• Assigned task:
Retype each line of the listing below, from the first through the one holding "(n : float)", with no other lines.

• Data supplied:
(** * The suggestion endpoint of browser-backend (src/api/suggest.ts)

    A shallow embedding of the request handler, of its two upstream fetchers,
    of the enrichment callback and of the daily cache maintenance task, with
    the properties the specification states about them.

    Layout:
    - [jsval]: the values the code reads out of parsed JSON ([json: any]),
      with JavaScript's property access, truthiness and strict equality;
    - [NodeCache]: the store behind [const cache = new NodeCache()];
    - [World] and the monad [M]: the process-wide state the code mutates
      (cache, console, issued fetches, promises nobody awaits) with
      exceptions;
    - the functions of suggest.ts, under their own names;
    - the theorems. *)

From Stdlib Require Import Floats ZArith.
From stdpp Require Import gmap strings list.

Set Warnings "-register-all,-inexact-float".
Local Open Scope Z_scope.

(** ** JavaScript values *)

(** Everything the code receives from upstream went through [r.json()] and is
    typed [any]: TypeScript's annotations are erased, so a field declared
    [string] holds whatever the JSON held, or [undefined] when it was absent.
    An object is its list of own properties; [JSON.parse] leaves no duplicate
    key, and a lookup takes the first binding. *)
Inductive jsval :=
| JUndefined
| JNull
| JBool (b : bool)
| JNum (n : float)
| JStr (s : string)
| JArr (items : list jsval)
| JObj (props : list (string * jsval)).

(** What the code can throw or reject with. *)
Inductive error :=
| ServerError (message : string) (statusCode : Z)
| TypeError (reading : string)
| SyntaxError
| FetchError (reason : string)
| KeyTypeError (key : jsval).

Inductive result (A : Type) :=
| Ok (a : A)
| Err (e : error).
Arguments Ok {A} a.
Arguments Err {A} e.

#[global] Instance result_ret : MRet result := λ A a, Ok a.
#[global] Instance result_bind : MBind result :=
  λ A B f m, match m with Ok a => f a | Err e => Err e end.

Fixpoint own (props : list (string * jsval)) (name : string) : jsval :=
  match props with
  | [] => JUndefined
  | (k, v) :: rest => if decide (k = name) then v else own rest name
  end.

(** [v.name], for the property names suggest.ts reads. None of them is
    inherited from [Object.prototype], [Array.prototype] or
    [String.prototype], so on anything but [undefined] and [null] the read is
    an own-property lookup, and a primitive or an array has no such member. *)
Definition getProp (v : jsval) (name : string) : result jsval :=
  match v with
  | JUndefined | JNull => Err (TypeError name)
  | JObj props => Ok (own props name)
  | _ => Ok JUndefined
  end.

(** [v[0]]. *)
Definition getFirst (v : jsval) : result jsval :=
  match v with
  | JUndefined | JNull => Err (TypeError "0")
  | JArr items => Ok (default JUndefined (head items))
  | JObj props => Ok (own props "0")
  | JStr (String c _) => Ok (JStr (String c EmptyString))
  | _ => Ok JUndefined
  end.

(** ToBoolean. *)
Definition truthy (v : jsval) : bool :=
  match v with
  | JUndefined | JNull => false
  | JBool b => b
  | JNum n => negb (PrimFloat.eqb n 0 || PrimFloat.is_nan n)
  | JStr s => negb (bool_decide (s = EmptyString))
  | JArr _ | JObj _ => true
  end.

(** [v === 'lit']. *)
Definition strictEqStr (v : jsval) (lit : string) : bool :=
  match v with
  | JStr s => bool_decide (s = lit)
  | _ => false
  end.

(** [v === undefined]. *)
Definition isUndefined (v : jsval) : bool :=
  match v with
  | JUndefined => true
  | _ => false
  end.

(** [v.toLowerCase()]: only a string has the method. *)
Definition callToLowerCase (lower : string → string) (v : jsval) : result string :=
  match v with
  | JStr s => Ok (lower s)
  | _ => Err (TypeError "toLowerCase")
  end.

(** ** The data of suggest.ts *)

(** [EdgeSuggestion]. [type] is only ever assigned one of the two literals
    ['search'] and ['entity']; the other members are copied out of upstream
    JSON unchecked. A member that is absent reads [undefined]. *)
Record EdgeSuggestion := {
  type : string;
  title : jsval;
  value : jsval;
  entityImage : jsval;
  subtitle2 : jsval
}.

(** What a slot of the merger's answer holds at run time. The array is
    declared [EdgeSuggestion[]], but a slot is assigned whatever [cache.get]
    answered when that was not [undefined], and node-cache answers [null]
    for a key that names an inherited member of its store. *)
Inductive Slot :=
| Null
| Filled (suggestion : EdgeSuggestion).

(** [EntityResult]: the merger's slots and its "fully enhanced" flag. *)
Definition EntityResult : Type := list Slot * bool.

(** The built-ins the code calls and the repository does not contain:
    [String.prototype.toLowerCase], [encodeURIComponent], the ToString
    conversion behind a template literal or a property key, and the two size
    estimates node-cache keeps its statistics with ([_getKeyLength],
    [_getValLength]). The theorems hold for every choice of them. Strings
    are taken to be well formed, so that [encodeURIComponent] is total (it
    throws on a lone surrogate only). *)
Class Platform := {
  toLowerCase : string → string;
  encodeURIComponent : string → string;
  ToString : jsval → string;
  ToString_JStr : ∀ s, ToString (JStr s) = s;
  keyLength : string → float;
  valLength : EdgeSuggestion → float
}.

(** ** node-cache *)

(** The store behind [const cache = new NodeCache()], after the documented
    behaviour of node-cache 5: every entry carries its expiry time [t] in
    milliseconds, [0] meaning that it never expires; [set] without a [ttl]
    uses [options.stdTTL], whose default [0] means unlimited; [get] drops an
    entry it finds expired; keys must be strings or numbers. Values are
    cloned on the way in and out, which a functional model does by itself.

    The store is a plain object, [this.data = {}], read as [this.data[key]]:
    besides the entries written to it, it shows the members it inherits.
    [data] holds its own properties and, under ["__proto__"], the entry that
    an assignment to [this.data["__proto__"]] installed as its prototype (no
    own property comes of that assignment, and [delete] does not undo
    it). *)
Module NodeCache.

• Reply to the exercise:
(** * The suggestion endpoint of browser-backend (src/api/suggest.ts)

    A shallow embedding of the request handler, of its two upstream fetchers,
    of the enrichment callback and of the daily cache maintenance task, with
    the properties the specification states about them.

    Layout:
    - [jsval]: the values the code reads out of parsed JSON ([json: any]),
      with JavaScript's property access, truthiness and strict equality;
    - [NodeCache]: the store behind [const cache = new NodeCache()];
    - [World] and the monad [M]: the process-wide state the code mutates
      (cache, console, issued fetches, promises nobody awaits) with
      exceptions;
    - the functions of suggest.ts, under their own names;
    - the theorems. *)

From Stdlib Require Import Floats ZArith.
From stdpp Require Import gmap strings list.

Set Warnings "-register-all,-inexact-float".
Local Open Scope Z_scope.

(** ** JavaScript values *)

(** Everything the code receives from upstream went through [r.json()] and is
    typed [any]: TypeScript's annotations are erased, so a field declared
    [string] holds whatever the JSON held, or [undefined] when it was absent.
    An object is its list of own properties; [JSON.parse] leaves no duplicate
    key, and a lookup takes the first binding. *)
Inductive jsval :=
| JUndefined
| JNull
| JBool (b : bool)
| JNum (n : float)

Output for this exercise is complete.